• EXERCISE: Retype, word for word, every line from the one holding "(** What the segments put at [u]. *)" through the one holding "- unfold seg_base, ELF_DEFAULT_BASE. lia." in the entries below, both included, and only those lines.

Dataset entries
⁂
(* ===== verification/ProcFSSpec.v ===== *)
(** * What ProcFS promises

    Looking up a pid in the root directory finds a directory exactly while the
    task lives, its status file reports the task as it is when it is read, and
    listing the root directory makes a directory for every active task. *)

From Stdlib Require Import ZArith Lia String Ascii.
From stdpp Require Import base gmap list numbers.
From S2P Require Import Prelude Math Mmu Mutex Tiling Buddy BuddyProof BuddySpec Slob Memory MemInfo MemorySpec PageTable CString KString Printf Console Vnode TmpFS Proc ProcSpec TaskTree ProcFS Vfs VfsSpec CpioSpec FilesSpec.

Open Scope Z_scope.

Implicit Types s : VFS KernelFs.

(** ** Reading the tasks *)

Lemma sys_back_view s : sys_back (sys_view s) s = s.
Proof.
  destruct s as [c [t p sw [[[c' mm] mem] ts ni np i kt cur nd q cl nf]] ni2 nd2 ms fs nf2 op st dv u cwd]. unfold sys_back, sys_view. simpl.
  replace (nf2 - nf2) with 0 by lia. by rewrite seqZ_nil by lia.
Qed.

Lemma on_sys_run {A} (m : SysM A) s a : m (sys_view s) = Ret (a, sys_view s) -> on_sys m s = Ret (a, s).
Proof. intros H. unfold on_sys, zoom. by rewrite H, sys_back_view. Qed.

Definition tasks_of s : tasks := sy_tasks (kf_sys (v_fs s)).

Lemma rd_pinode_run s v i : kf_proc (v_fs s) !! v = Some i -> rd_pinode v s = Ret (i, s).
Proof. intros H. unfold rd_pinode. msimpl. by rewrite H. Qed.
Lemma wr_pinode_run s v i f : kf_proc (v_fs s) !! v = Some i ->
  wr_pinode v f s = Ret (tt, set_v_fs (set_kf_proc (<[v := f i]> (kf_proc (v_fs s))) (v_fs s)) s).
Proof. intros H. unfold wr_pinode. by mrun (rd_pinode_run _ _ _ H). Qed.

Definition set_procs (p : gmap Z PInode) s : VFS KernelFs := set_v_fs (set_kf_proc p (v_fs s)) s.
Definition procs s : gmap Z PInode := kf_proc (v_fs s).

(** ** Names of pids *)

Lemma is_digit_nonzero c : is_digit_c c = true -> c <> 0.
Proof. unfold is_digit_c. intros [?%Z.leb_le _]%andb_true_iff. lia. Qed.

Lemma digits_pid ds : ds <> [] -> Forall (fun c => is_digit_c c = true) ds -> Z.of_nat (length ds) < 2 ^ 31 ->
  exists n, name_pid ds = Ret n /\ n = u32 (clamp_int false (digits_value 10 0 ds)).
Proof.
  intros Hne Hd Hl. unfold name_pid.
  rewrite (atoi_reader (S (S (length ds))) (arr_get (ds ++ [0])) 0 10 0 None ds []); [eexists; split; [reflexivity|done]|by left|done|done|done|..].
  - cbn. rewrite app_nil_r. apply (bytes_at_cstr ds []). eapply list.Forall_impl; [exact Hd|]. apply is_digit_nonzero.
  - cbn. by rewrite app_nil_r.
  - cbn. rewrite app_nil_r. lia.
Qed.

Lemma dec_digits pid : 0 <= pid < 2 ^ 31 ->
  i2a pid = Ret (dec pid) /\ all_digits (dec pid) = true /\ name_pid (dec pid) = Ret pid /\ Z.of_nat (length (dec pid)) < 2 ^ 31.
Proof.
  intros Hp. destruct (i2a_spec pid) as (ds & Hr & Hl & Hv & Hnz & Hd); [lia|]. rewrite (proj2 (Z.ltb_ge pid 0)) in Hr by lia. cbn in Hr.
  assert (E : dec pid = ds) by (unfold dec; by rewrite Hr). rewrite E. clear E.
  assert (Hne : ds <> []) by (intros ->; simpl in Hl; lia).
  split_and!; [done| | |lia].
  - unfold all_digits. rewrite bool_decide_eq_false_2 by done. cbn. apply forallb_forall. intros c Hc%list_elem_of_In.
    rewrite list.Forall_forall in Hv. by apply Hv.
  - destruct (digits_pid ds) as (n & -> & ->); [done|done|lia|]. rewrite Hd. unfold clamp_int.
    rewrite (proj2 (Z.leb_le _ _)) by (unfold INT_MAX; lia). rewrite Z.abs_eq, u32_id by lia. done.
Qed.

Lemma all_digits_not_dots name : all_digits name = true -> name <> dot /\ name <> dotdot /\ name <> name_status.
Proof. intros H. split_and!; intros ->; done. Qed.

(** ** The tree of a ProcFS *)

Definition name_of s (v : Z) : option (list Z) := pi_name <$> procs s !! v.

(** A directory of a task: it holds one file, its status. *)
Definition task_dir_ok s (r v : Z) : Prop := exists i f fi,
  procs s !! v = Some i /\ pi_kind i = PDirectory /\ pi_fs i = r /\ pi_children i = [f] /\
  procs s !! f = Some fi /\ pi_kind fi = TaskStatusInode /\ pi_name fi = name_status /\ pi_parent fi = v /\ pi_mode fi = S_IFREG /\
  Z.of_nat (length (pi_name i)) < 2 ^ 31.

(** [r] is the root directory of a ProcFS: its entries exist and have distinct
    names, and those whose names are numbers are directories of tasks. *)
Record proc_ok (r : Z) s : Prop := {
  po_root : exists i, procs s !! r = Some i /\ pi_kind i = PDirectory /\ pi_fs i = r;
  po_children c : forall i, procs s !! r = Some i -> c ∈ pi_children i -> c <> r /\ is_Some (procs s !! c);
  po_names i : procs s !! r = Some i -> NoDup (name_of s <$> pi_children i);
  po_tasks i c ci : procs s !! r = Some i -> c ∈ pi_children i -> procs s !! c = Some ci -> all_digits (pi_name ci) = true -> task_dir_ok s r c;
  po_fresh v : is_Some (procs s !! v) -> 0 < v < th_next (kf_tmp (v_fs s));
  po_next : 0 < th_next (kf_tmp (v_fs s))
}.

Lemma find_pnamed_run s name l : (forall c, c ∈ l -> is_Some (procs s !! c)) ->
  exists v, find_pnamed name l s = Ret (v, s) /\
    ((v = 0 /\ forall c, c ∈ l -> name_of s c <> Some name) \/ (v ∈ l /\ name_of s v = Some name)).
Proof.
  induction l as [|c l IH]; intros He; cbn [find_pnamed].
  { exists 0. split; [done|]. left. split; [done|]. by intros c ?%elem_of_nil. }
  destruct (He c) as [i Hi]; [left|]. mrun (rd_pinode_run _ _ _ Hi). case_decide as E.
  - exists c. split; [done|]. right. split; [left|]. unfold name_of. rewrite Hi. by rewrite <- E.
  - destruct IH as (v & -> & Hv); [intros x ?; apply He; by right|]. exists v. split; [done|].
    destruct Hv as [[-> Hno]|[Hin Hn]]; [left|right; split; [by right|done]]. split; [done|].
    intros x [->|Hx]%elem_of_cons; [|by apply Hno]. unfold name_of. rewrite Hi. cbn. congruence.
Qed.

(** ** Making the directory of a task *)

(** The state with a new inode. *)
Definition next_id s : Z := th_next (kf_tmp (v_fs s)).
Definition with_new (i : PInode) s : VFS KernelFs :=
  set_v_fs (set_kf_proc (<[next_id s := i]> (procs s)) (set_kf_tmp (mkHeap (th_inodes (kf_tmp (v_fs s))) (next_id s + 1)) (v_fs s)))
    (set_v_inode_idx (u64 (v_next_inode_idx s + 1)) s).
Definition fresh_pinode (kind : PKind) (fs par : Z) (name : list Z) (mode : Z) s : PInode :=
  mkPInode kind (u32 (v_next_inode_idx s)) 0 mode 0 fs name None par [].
⁂
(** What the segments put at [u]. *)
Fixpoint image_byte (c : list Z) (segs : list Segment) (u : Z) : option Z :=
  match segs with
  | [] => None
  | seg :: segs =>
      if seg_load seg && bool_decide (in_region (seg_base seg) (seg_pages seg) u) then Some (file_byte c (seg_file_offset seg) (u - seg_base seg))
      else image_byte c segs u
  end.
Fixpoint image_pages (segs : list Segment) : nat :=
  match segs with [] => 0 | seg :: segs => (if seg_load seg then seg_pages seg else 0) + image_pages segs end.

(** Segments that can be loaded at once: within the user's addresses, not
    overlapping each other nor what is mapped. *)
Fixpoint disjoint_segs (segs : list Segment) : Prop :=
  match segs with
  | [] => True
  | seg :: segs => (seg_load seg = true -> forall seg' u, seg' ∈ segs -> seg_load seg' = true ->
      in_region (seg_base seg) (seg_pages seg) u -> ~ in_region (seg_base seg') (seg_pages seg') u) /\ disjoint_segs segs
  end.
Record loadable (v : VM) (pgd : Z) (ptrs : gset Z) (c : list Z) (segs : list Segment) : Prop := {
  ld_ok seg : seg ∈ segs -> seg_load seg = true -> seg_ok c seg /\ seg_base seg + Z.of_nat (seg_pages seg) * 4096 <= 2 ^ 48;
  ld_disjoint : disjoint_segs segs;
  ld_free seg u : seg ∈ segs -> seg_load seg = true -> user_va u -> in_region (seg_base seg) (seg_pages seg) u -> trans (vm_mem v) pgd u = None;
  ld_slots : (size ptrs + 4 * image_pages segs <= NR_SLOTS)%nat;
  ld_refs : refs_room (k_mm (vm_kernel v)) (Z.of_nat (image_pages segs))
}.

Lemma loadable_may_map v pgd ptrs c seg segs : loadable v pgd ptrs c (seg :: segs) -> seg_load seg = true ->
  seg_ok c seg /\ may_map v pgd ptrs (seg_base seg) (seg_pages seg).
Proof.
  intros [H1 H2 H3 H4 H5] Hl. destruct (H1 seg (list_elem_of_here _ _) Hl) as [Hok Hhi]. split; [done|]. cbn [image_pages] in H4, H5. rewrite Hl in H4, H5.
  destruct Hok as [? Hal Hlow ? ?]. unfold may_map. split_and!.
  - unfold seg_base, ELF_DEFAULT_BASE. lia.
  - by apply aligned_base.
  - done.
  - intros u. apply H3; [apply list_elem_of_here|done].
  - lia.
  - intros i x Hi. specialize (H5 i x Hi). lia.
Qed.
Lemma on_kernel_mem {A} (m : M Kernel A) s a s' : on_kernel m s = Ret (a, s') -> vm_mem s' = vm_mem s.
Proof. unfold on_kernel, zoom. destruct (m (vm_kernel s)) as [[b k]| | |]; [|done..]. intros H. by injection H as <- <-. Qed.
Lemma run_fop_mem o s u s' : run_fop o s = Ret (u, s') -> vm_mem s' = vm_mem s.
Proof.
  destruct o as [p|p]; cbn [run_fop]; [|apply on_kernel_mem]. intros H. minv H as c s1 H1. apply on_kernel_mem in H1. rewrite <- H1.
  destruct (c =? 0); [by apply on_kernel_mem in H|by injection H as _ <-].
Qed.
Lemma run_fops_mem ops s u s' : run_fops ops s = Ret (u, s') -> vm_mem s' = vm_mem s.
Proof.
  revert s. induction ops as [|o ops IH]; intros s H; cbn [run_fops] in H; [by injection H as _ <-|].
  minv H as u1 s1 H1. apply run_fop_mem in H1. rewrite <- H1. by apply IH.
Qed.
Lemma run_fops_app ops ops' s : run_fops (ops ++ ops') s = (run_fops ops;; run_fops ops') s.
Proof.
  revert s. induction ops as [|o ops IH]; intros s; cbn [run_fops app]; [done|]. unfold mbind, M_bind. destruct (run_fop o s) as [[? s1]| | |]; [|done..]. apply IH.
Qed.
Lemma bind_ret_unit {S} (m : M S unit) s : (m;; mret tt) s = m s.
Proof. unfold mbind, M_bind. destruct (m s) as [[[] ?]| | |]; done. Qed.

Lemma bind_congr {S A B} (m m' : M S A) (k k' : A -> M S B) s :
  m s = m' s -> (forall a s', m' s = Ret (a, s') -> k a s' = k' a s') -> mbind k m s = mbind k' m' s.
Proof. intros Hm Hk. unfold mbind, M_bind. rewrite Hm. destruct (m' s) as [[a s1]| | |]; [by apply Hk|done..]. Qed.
⁂
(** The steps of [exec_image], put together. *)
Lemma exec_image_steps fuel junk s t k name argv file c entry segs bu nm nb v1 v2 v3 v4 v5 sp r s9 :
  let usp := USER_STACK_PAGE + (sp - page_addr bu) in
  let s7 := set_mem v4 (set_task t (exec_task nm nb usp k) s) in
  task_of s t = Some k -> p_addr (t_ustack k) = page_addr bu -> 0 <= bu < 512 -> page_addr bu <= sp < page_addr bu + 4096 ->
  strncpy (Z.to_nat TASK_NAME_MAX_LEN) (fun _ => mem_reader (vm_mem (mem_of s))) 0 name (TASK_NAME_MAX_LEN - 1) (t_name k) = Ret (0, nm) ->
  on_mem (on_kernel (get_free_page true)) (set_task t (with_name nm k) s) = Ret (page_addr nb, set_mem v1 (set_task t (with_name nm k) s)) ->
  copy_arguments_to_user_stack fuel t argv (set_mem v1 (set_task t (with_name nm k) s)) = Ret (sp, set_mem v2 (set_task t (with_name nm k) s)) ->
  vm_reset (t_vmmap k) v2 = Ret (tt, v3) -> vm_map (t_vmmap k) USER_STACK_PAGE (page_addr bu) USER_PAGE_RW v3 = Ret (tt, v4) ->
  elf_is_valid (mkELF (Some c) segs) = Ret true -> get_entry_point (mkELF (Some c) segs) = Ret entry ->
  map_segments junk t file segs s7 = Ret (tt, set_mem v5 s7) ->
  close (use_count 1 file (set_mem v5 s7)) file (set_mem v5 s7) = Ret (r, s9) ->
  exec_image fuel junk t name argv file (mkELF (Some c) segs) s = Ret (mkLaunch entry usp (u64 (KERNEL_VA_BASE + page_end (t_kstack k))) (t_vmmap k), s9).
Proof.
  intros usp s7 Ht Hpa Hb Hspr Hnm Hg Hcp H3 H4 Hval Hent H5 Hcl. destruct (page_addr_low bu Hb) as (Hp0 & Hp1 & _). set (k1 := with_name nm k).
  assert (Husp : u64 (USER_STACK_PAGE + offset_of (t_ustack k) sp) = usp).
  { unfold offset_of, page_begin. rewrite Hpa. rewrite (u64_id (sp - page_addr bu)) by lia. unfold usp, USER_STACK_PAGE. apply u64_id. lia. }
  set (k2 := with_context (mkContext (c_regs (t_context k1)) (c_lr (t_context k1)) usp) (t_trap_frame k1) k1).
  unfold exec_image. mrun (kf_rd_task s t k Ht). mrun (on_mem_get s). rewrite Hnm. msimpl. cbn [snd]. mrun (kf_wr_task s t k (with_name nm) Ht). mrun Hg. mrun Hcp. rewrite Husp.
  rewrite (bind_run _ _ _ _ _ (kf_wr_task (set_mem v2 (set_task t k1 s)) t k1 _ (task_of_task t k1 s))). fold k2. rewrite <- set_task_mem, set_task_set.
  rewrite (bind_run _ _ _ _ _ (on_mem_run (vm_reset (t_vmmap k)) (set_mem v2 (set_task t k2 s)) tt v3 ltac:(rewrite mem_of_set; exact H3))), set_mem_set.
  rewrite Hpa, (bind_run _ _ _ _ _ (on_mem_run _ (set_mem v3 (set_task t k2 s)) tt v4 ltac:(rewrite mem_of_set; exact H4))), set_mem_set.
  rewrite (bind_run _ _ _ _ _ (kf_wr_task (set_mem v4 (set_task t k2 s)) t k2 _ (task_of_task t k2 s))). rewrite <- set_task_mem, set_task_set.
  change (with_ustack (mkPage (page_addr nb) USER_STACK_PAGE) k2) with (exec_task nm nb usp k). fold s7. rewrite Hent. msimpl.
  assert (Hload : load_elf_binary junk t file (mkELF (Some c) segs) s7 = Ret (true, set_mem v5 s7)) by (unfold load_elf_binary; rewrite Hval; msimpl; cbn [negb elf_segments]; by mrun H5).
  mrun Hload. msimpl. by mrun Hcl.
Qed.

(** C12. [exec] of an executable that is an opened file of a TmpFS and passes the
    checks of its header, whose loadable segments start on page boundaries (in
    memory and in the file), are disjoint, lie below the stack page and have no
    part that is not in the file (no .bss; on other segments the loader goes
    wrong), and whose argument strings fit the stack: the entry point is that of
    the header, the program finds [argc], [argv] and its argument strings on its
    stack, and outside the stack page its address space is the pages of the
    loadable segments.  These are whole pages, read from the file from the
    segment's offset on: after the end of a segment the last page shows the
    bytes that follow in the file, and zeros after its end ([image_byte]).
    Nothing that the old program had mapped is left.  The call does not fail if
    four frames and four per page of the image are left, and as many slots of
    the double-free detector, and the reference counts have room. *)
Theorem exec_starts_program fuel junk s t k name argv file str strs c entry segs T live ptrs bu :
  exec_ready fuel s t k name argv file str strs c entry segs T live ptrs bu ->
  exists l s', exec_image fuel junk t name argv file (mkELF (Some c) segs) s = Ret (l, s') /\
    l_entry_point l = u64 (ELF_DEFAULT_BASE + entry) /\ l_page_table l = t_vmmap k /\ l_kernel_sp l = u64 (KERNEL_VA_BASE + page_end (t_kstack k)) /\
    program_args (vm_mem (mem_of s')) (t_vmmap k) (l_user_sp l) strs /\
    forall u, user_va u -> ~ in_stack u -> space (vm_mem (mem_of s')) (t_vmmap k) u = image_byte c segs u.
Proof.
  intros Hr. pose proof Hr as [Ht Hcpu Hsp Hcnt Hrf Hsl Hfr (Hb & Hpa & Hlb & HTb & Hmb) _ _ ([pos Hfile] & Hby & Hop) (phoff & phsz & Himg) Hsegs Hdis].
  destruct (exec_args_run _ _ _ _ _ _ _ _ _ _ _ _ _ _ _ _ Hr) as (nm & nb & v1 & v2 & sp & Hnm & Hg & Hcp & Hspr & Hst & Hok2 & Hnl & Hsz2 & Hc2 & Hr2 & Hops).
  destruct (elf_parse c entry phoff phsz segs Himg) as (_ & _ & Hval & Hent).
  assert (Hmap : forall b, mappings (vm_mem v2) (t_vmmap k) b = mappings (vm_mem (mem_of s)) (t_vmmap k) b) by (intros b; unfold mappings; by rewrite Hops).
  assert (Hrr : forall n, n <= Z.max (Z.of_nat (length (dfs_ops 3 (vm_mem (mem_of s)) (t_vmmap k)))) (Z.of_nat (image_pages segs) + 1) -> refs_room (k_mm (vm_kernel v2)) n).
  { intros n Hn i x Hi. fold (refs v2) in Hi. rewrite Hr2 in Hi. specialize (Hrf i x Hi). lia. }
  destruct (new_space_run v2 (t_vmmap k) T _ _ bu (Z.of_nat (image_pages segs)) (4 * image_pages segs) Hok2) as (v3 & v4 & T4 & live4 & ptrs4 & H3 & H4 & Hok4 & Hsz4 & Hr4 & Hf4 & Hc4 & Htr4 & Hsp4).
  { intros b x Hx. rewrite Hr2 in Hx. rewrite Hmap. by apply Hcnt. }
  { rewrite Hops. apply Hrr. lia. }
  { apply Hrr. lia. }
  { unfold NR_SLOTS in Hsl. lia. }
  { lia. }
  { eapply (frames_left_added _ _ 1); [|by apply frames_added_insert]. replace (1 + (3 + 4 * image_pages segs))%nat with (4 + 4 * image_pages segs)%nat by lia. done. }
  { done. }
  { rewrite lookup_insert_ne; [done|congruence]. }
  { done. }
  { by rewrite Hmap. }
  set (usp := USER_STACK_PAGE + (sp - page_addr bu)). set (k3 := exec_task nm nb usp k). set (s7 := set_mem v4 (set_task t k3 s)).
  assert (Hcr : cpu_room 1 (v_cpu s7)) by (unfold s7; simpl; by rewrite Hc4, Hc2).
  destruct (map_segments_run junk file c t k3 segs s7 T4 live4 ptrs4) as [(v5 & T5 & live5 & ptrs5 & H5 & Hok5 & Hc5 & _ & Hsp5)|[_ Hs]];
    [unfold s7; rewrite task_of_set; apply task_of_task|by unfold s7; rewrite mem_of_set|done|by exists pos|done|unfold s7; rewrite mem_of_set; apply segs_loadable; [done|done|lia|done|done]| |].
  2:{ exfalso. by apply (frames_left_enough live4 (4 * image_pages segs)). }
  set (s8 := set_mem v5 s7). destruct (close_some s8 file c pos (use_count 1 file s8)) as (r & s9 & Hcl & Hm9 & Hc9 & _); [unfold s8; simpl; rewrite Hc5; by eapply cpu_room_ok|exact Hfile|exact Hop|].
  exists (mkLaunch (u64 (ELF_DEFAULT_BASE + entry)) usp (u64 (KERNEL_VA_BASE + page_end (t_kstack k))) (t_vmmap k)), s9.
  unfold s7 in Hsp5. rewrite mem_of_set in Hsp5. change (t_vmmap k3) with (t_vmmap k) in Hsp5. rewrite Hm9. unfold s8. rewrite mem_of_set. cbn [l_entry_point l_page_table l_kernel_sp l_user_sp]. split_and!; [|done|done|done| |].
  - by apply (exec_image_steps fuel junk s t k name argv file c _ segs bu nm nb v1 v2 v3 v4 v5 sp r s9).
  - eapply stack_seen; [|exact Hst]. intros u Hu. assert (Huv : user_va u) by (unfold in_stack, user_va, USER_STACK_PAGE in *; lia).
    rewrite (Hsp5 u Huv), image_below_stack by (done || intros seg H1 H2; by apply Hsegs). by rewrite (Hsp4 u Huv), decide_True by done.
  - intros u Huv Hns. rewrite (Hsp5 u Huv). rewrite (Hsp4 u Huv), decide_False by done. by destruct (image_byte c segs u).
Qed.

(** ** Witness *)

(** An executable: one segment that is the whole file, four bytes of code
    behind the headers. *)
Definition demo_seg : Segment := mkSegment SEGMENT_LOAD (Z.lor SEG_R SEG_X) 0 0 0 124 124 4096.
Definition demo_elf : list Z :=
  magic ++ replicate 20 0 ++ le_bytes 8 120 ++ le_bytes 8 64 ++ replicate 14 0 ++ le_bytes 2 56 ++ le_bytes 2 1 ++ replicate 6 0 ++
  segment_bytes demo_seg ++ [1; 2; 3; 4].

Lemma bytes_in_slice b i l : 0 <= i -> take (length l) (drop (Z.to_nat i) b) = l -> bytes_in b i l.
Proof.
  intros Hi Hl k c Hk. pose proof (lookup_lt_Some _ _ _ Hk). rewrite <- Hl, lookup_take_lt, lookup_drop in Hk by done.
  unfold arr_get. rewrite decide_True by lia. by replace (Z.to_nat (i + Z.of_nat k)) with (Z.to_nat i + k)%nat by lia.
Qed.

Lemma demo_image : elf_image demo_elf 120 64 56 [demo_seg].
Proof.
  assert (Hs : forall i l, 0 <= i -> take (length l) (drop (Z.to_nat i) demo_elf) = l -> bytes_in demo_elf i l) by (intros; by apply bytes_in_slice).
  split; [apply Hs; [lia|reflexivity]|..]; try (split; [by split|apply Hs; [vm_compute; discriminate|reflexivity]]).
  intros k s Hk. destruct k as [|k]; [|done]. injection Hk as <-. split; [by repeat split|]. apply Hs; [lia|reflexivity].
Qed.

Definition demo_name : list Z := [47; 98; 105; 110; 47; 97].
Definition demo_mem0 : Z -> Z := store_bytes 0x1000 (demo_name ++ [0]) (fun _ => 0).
⁂
• TASK ANSWER:
(** What the segments put at [u]. *)
Fixpoint image_byte (c : list Z) (segs : list Segment) (u : Z) : option Z :=
  match segs with
  | [] => None
  | seg :: segs =>
      if seg_load seg && bool_decide (in_region (seg_base seg) (seg_pages seg) u) then Some (file_byte c (seg_file_offset seg) (u - seg_base seg))
      else image_byte c segs u
  end.
Fixpoint image_pages (segs : list Segment) : nat :=
  match segs with [] => 0 | seg :: segs => (if seg_load seg then seg_pages seg else 0) + image_pages segs end.

(** Segments that can be loaded at once: within the user's addresses, not
    overlapping each other nor what is mapped. *)
Fixpoint disjoint_segs (segs : list Segment) : Prop :=
  match segs with
  | [] => True
  | seg :: segs => (seg_load seg = true -> forall seg' u, seg' ∈ segs -> seg_load seg' = true ->
      in_region (seg_base seg) (seg_pages seg) u -> ~ in_region (seg_base seg') (seg_pages seg') u) /\ disjoint_segs segs
  end.
Record loadable (v : VM) (pgd : Z) (ptrs : gset Z) (c : list Z) (segs : list Segment) : Prop := {
  ld_ok seg : seg ∈ segs -> seg_load seg = true -> seg_ok c seg /\ seg_base seg + Z.of_nat (seg_pages seg) * 4096 <= 2 ^ 48;
  ld_disjoint : disjoint_segs segs;
  ld_free seg u : seg ∈ segs -> seg_load seg = true -> user_va u -> in_region (seg_base seg) (seg_pages seg) u -> trans (vm_mem v) pgd u = None;
  ld_slots : (size ptrs + 4 * image_pages segs <= NR_SLOTS)%nat;
  ld_refs : refs_room (k_mm (vm_kernel v)) (Z.of_nat (image_pages segs))
}.

Lemma loadable_may_map v pgd ptrs c seg segs : loadable v pgd ptrs c (seg :: segs) -> seg_load seg = true ->
  seg_ok c seg /\ may_map v pgd ptrs (seg_base seg) (seg_pages seg).
Proof.
  intros [H1 H2 H3 H4 H5] Hl. destruct (H1 seg (list_elem_of_here _ _) Hl) as [Hok Hhi]. split; [done|]. cbn [image_pages] in H4, H5. rewrite Hl in H4, H5.
  destruct Hok as [? Hal Hlow ? ?]. unfold may_map. split_and!.
  - unfold seg_base, ELF_DEFAULT_BASE. lia.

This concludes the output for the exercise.